DIRECTIONS >>
In the listing that follows, find the lines with the string "exact" and report how many there are, without commentary.

WORKING DATA >>
Lemma in_lit w : in_re (re_lit w) w.
Proof.
  induction w as [|c w IH]; cbn; [constructor|].
  change (String c w) with (String c "" ++ w)%string.
  constructor; [constructor; apply Ascii.eqb_refl|exact IH].
Qed.

Lemma in_lit_inv w s : in_re (re_lit w) s -> s = w.
Proof.
  revert s. induction w as [|c w IH]; intros s H; cbn in H; inversion H; subst; [reflexivity|].
  match goal with H1 : in_re (RChar _) _ |- _ => inversion H1; subst end.
  match goal with H2 : in_re (re_lit w) _ |- _ => apply IH in H2; subst end.
  match goal with Hc : Ascii.eqb _ c = true |- _ => apply Ascii.eqb_eq in Hc; subst end.
  reflexivity.
Qed.

Lemma in_star_all p s : str_forall p s = true -> in_re (RStar (RChar p)) s.
Proof.
  induction s as [|c s IH]; cbn; intros H; [constructor|].
  apply andb_true_iff in H as [H1 H2].
  change (String c s) with (String c "" ++ s)%string.
  constructor; [constructor; exact H1|auto].
Qed.

Lemma re_search_substring r s :
  re_search r s = true <-> exists pre m post, s = pre ++ m ++ post /\ in_re r m.
Proof.
  unfold re_search. rewrite re_matches_iff. split.
  - intros H. inversion H as [| |? ? pre rest Hpre Hrest| | | |]; subst.
    inversion Hrest as [| |? ? m post Hm Hpost| | | |]; subst.
    exists pre, m, post. split; [reflexivity|exact Hm].
  - intros [pre [m [post [-> Hm]]]]. constructor.
    + apply in_star_all with (p := fun _ => true). induction pre; cbn; auto.
    + constructor; [exact Hm|].
      apply in_star_all with (p := fun _ => true). induction post; cbn; auto.
Qed.
Lemma StronglySorted_impl {A} (R R' : relation A) l :
  (∀ x y, R x y → R' x y) → StronglySorted R l → StronglySorted R' l.
Proof. intros HR. induction 1; constructor; eauto using Forall_impl. Qed.

Lemma StronglySorted_fmap_key {A B} (key : A → B) (R : relation B) l :
  StronglySorted (λ x y, R (key x) (key y)) l → StronglySorted R (map key l).
Proof.
  induction 1 as [|x l Hl IH Hx]; simpl; constructor; [done|]. by apply List.Forall_map.
Qed.

Lemma sort_strings_sorted `{SortSlice} l : StronglySorted String.le (sort_strings l).
Proof.
  eapply StronglySorted_impl; [|apply sort_slice_sorted, string_less_strict].
  simpl. intros x y. apply string_less_false.
Qed.

Lemma sort_strings_perm `{SortSlice} l : sort_strings l ≡ₚ l.
Proof. apply sort_slice_perm. Qed.

(** Sorting strings is a function of the multiset: the implementation and the
    input order do not matter. *)
Lemma sort_strings_unique (S1 S2 : SortSlice) l1 l2 :
  l1 ≡ₚ l2 → sort_strings (SS := S1) l1 = sort_strings (SS := S2) l2.
Proof.
  intros Hp. eapply (StronglySorted_unique String.le); try apply sort_strings_sorted.
  by rewrite !sort_strings_perm.
Qed.

(** Sorting is deterministic when elements the order does not separate are equal. *)
Lemma sort_slice_unique (S1 S2 : SortSlice) {A} (less : A → A → bool) l1 l2 :
  StrictWeak less → (∀ x y, x ∈ l1 → y ∈ l1 → less x y = false → less y x = false → x = y) → l1 ≡ₚ l2 →
  sort_slice (SortSlice := S1) less l1 = sort_slice (SortSlice := S2) less l2.
Proof.
  intros Hless Heq Hp. apply (StronglySorted_unique_strong (λ x y, less y x = false)).
  - intros x y Hx Hy H1 H2. rewrite sort_slice_perm in Hx. rewrite sort_slice_perm, <-Hp in Hy. by apply Heq.
  - by apply sort_slice_sorted.
  - by apply sort_slice_sorted.
  - by rewrite !sort_slice_perm.
Qed.
(* ===== verification/FilePath.v ===== *)
(** * FilePath: the Standard Library functions [path.Clean] and [path.Join]

    The backup command builds the names of its files with path/filepath, which
    on Unix is package path.  Cleaning works on the segments between slashes;
    the main lemmas say that joining a directory with entry names appends them,
    that joining can be done in one step or in two, and that different entries
    get different paths. *)
From S2P Require Import Prelude.
From Stdlib Require Import Ascii.
Open Scope string_scope.
Open Scope list_scope.
Definition clean_push (rooted : bool) (stack : list string) (seg : string) : list string :=
  if String.eqb seg "" || String.eqb seg "." then stack
  else if String.eqb seg ".." then
    match stack with
    | top :: rest => if String.eqb top ".." then seg :: stack else rest
    | [] => if rooted then [] else [seg]
    end
  else seg :: stack.
Definition clean_segs (rooted : bool) (segs : list string) : list string := rev (foldl (clean_push rooted) [] segs).

Definition is_rooted (path : string) : bool := has_prefix "/" path.
Definition render (rooted : bool) (segs : list string) : string :=
  if rooted then "/" +:+ join "/" segs
  else match segs with [] => "." | _ => join "/" segs end.

Definition path_Clean (path : string) : string :=
  if String.eqb path "" then "." else render (is_rooted path) (clean_segs (is_rooted path) (split_on slash path)).

Fixpoint path_Join (elem : list string) : string :=
  match elem with
  | [] => ""
  | e :: rest => if String.eqb e "" then path_Join rest else path_Clean (join "/" elem)
  end.

(** A name of a directory entry. *)
Definition entry_name (s : string) : Prop := s ≠ "" ∧ s ≠ "." ∧ s ≠ ".." ∧ no_slash s.

Lemma split_on_app c a b : split_on c (a +:+ String c b) = split_on c a ++ split_on c b.
Proof.
  induction a as [|x a IH]; simpl; [by rewrite Ascii.eqb_refl|].
  change (split_on c (a +:+ String c b)) with (split_on c (a +:+ String c b)) in IH.
  fold (String.append a (String c b)). rewrite IH.
  destruct (Ascii.eqb x c); [done|].
  pose proof (split_on_not_nil c a). by destruct (split_on c a).
Qed.

Lemma split_on_none c s : contains_byte c s = false → split_on c s = [s].
Proof.
  induction s as [|x s IH]; simpl; [done|]. intros [Hx Hs]%orb_false_iff. by rewrite Hx, IH.
Qed.

Lemma split_join l : l ≠ [] → Forall no_slash l → split_on slash (join "/" l) = l.
Proof.
  induction l as [|s l IH]; [done|]. intros _ [Hs Hl]%Forall_cons.
  destruct l as [|s' l]; [by apply split_on_none|].
  change (join "/" (s :: s' :: l)) with (s +:+ String slash (join "/" (s' :: l))).
  rewrite split_on_app, IH by done. by rewrite split_on_none.
Qed.

Lemma clean_push_name rooted stack s : entry_name s → clean_push rooted stack s = s :: stack.
Proof.
  intros (H1 & H2 & H3 & _). unfold clean_push.
  rewrite (proj2 (String.eqb_neq s "") H1), (proj2 (String.eqb_neq s ".") H2), (proj2 (String.eqb_neq s "..") H3). done.
Qed.

Lemma clean_segs_names rooted segs names :
  Forall entry_name names → clean_segs rooted (segs ++ names) = clean_segs rooted segs ++ names.
Proof.
  intros Hn. unfold clean_segs. rewrite foldl_app. generalize (foldl (clean_push rooted) [] segs). intros stack.
  revert stack. induction Hn as [|s names Hs _ IH]; intros stack; simpl; [by rewrite app_nil_r|].
  rewrite clean_push_name, IH by done. simpl. by rewrite <-app_assoc.
Qed.

(** The shape of a cleaned path: parents first, and only in a relative path. *)
Definition cleaned (rooted : bool) (l : list string) : Prop :=
  ∃ n names, l = replicate n ".." ++ names ∧ Forall entry_name names ∧ (rooted = true → n = 0).

Lemma foldl_parents n k :
  foldl (clean_push false) (replicate k "..") (replicate n "..") = replicate (n + k) "..".
Proof.
  revert k. induction n as [|n IH]; intros k; simpl; [done|].
  assert (clean_push false (replicate k "..") ".." = replicate (S k) "..") as -> by (by destruct k).
  by rewrite IH, Nat.add_succ_r.
Qed.

(** Cleaning leaves a cleaned path alone. *)
Lemma clean_segs_cleaned rooted l : cleaned rooted l → clean_segs rooted l = l.
Proof.
  intros (n & names & -> & Hnames & Hn). rewrite clean_segs_names by done. f_equal. destruct rooted.
  - by rewrite (Hn eq_refl).
  - unfold clean_segs. pose proof (foldl_parents n 0) as H. simpl in H. rewrite H.
    rewrite Nat.add_0_r. clear. induction n as [|n IH]; simpl; [done|]. rewrite IH.
    clear. by induction n as [|n IH]; simpl; [|rewrite IH].
Qed.

Lemma cleaned_no_slash rooted l : cleaned rooted l → Forall no_slash l.
Proof.
  intros (n & names & -> & Hnames & _). apply Forall_app. split.
  - by apply Forall_replicate.
  - eapply Forall_impl; [exact Hnames|]. by intros s (_ & _ & _ & ?).
Qed.

(** A stack of the cleaning loop, read from its bottom. *)
Lemma clean_push_cleaned rooted stack s :
  no_slash s → cleaned rooted (rev stack) → cleaned rooted (rev (clean_push rooted stack s)).
Proof.
  intros Hs (n & names & Heq & Hnames & Hn). unfold clean_push.
  destruct (String.eqb_spec s ""); [by exists n, names|]. destruct (String.eqb_spec s "."); [by exists n, names|]. simpl.
  destruct (String.eqb_spec s "..") as [->|Hdd]; cycle 1.
  { exists n, (names ++ [s]). simpl. rewrite Heq, app_assoc. split; [done|]. split; [|done].
    apply Forall_app. split; [done|]. by constructor. }
  destruct stack as [|top rest].
  { destruct rooted; simpl; [by exists 0, []|]. by exists 1, []. }
  simpl in Heq. destruct (String.eqb_spec top "..") as [->|Htop].
  - destruct names as [|nm names] using rev_ind; [|].
    + rewrite app_nil_r in Heq. exists (S n), []. rewrite app_nil_r. split.
      * simpl. rewrite Heq. clear. induction n as [|n IH]; simpl; [done|]. by rewrite IH.
      * split; [done|]. intros Hr. specialize (Hn Hr). subst n. by destruct (rev rest).
    + rewrite app_assoc in Heq. apply app_inj_tail in Heq as [_ <-].
      apply Forall_app in Hnames as [_ [(_ & _ & H & _) _]%Forall_cons]. done.
  - destruct names as [|nm names _] using rev_ind.
    + rewrite app_nil_r in Heq. destruct n as [|n]; [by destruct (rev rest)|].
      rewrite replicate_S_end in Heq. apply app_inj_tail in Heq as [_ ->]. done.
    + rewrite app_assoc in Heq. apply app_inj_tail in Heq as [Heq _]. exists n, names. split; [done|].
      split; [|done]. by apply Forall_app in Hnames as [? _].
Qed.

Lemma clean_segs_is_cleaned rooted segs : Forall no_slash segs → cleaned rooted (clean_segs rooted segs).
Proof.
  intros Hsegs. unfold clean_segs.
  assert (∀ stack, cleaned rooted (rev stack) → cleaned rooted (rev (foldl (clean_push rooted) stack segs))) as H.
  { induction Hsegs as [|s segs Hs _ IH]; intros stack Hstack; simpl; [done|]. by apply IH, clean_push_cleaned. }
  apply H. by exists 0, [].
Qed.

(** The segments of the cleaned directory. *)
Definition dir_segs (dir : string) : list string := clean_segs (is_rooted dir) (split_on slash dir).

Lemma dir_segs_cleaned dir : cleaned (is_rooted dir) (dir_segs dir).
Proof. apply clean_segs_is_cleaned, split_on_parts. Qed.

Lemma join_cons s l : l ≠ [] → join "/" (s :: l) = s +:+ "/" +:+ join "/" l.
Proof. by destruct l. Qed.

Lemma is_rooted_app dir s : dir ≠ "" → is_rooted (dir +:+ s) = is_rooted dir.
Proof. by destruct dir. Qed.

(** Joining a directory with entry names appends them to its segments. *)
Lemma path_Join_names dir names :
  dir ≠ "" → names ≠ [] → Forall entry_name names →
  path_Join (dir :: names) = render (is_rooted dir) (dir_segs dir ++ names).
Proof.
  intros Hdir Hne Hnames. simpl. rewrite (proj2 (String.eqb_neq dir "") Hdir).
  change (match names with [] => dir | _ => dir +:+ "/" +:+ join "/" names end) with (join "/" (dir :: names)).
  rewrite join_cons by done. unfold path_Clean.
  rewrite (proj2 (String.eqb_neq _ "")) by (by destruct dir). rewrite is_rooted_app by done.
  change (dir +:+ "/" +:+ join "/" names) with (dir +:+ String slash (join "/" names)).
  rewrite split_on_app, split_join; [|done|].
  - by rewrite clean_segs_names.
  - eapply Forall_impl; [exact Hnames|]. by intros s (_ & _ & _ & ?).
Qed.

Lemma render_not_empty rooted l : l ≠ [] → Forall (λ s, s ≠ "") l → render rooted l ≠ "".
Proof.
  intros Hne Hl. unfold render. destruct rooted; [done|]. destruct l as [|s l]; [done|].
  apply Forall_cons in Hl as [Hs _]. destruct s; [done|]. by destruct l.
Qed.

Lemma cleaned_not_empty rooted l : cleaned rooted l → Forall (λ s, s ≠ "") l.
Proof.
  intros (n & names & -> & Hnames & _). apply Forall_app. split; [by apply Forall_replicate|].
  eapply Forall_impl; [exact Hnames|]. by intros s (? & _).
Qed.

Lemma is_rooted_cons a s : is_rooted (String a s) = Ascii.eqb a slash.
Proof. unfold is_rooted. cbn [has_prefix]. by rewrite andb_true_r, Ascii.eqb_sym. Qed.

(** The segments of a rendered clean path. *)
Lemma render_segs rooted l :
  cleaned rooted l → l ≠ [] → is_rooted (render rooted l) = rooted ∧ dir_segs (render rooted l) = l.
Proof.
  intros Hl Hne. pose proof (cleaned_no_slash _ _ Hl) as Hns. pose proof (cleaned_not_empty _ _ Hl) as Hnn.
  assert (is_rooted (render rooted l) = rooted) as Hr.
  { unfold render. destruct rooted; [done|]. destruct l as [|s l]; [done|].
    apply Forall_cons in Hns as [Hs _], Hnn as [Hn _]. destruct s as [|a s]; [done|].
    apply orb_false_iff in Hs as [Ha _]. etrans; [|exact Ha].
    destruct l; [apply is_rooted_cons|]. rewrite join_cons by done. apply (is_rooted_cons a (s +:+ _)). }
  split; [done|]. unfold dir_segs. rewrite Hr. unfold render. destruct rooted.
  - change ("/" +:+ join "/" l) with ("" +:+ String slash (join "/" l)). rewrite split_on_app, split_join by done.
    change (split_on slash "") with [""]. unfold clean_segs. simpl. by apply (clean_segs_cleaned true).
  - destruct l as [|s l]; [done|]. rewrite split_join by done. by apply clean_segs_cleaned.
Qed.

(** Cleaning a clean path. *)
Lemma path_Clean_idem path : path_Clean (path_Clean path) = path_Clean path.
Proof.
  unfold path_Clean at 2 3. destruct (String.eqb path ""); [done|].
  pose proof (dir_segs_cleaned path) as Hcl. unfold dir_segs in Hcl.
  destruct (clean_segs (is_rooted path) (split_on slash path)) as [|s l]; [by destruct (is_rooted path)|].
  destruct (render_segs _ _ Hcl) as [Hr Hs]; [done|]. unfold path_Clean.
  rewrite (proj2 (String.eqb_neq _ _)) by (eapply render_not_empty, cleaned_not_empty; done).
  unfold dir_segs in Hs. by rewrite Hs, Hr.
Qed.
Lemma path_Clean_Join dir name rest : path_Clean (path_Join (dir :: String name rest :: [])) = path_Join (dir :: String name rest :: []).
Proof. cbn [path_Join]. destruct (String.eqb dir ""); cbn [String.eqb]; apply path_Clean_idem. Qed.

Lemma cleaned_app rooted l names : cleaned rooted l → Forall entry_name names → cleaned rooted (l ++ names).
Proof.
  intros (n & names0 & -> & H0 & Hn) Hnames. exists n, (names0 ++ names). rewrite app_assoc.
  split; [done|]. split; [by apply Forall_app|done].
Qed.

(** Joining in two steps. *)
Lemma path_Join_Join dir a b :
  dir ≠ "" → entry_name a → entry_name b → path_Join [path_Join [dir; a]; b] = path_Join [dir; a; b].
Proof.
  intros Hdir Ha Hb. assert (Forall entry_name [a]) as H1 by auto.
  assert (Forall entry_name [b]) as H2 by auto. assert (Forall entry_name [a; b]) as H3 by auto.
  rewrite (path_Join_names dir [a; b]), (path_Join_names dir [a]) by done.
  assert (cleaned (is_rooted dir) (dir_segs dir ++ [a])) as Hcl by (apply cleaned_app; [apply dir_segs_cleaned|done]).
  assert (dir_segs dir ++ [a] ≠ []) as Hne by (by destruct (dir_segs dir)).
  destruct (render_segs _ _ Hcl Hne) as [Hr Hs].
  rewrite path_Join_names; [|by eapply render_not_empty, cleaned_not_empty|done|done].
  rewrite Hr, Hs. by rewrite <-app_assoc.
Qed.

(** Different entries have different paths. *)
Lemma path_Join_inj dir names1 names2 :
  dir ≠ "" → names1 ≠ [] → names2 ≠ [] → Forall entry_name names1 → Forall entry_name names2 →
  path_Join (dir :: names1) = path_Join (dir :: names2) → names1 = names2.
Proof.
  intros Hdir N1 N2 H1 H2. rewrite !path_Join_names by done. intros Heq.
  assert (∀ names, names ≠ [] → Forall entry_name names →
    dir_segs (render (is_rooted dir) (dir_segs dir ++ names)) = dir_segs dir ++ names) as H.
  { intros names N Hn. apply render_segs; [by apply cleaned_app; [apply dir_segs_cleaned|]|].
    by destruct (dir_segs dir), names. }
  eapply app_inv_head. by rewrite <-(H names1), <-(H names2), Heq.
Qed.

Example path_Join_examples :
  path_Join ["/tmp/x/"; "ns"; "f.yaml"] = "/tmp/x/ns/f.yaml" ∧ path_Join ["../a/./b/.."; "f"] = "../a/f" ∧
  path_Join ["."; "f"] = "f" ∧ path_Clean "/.." = "/".
Proof. repeat split. Qed.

RESPONSE TO THE TASK >>
8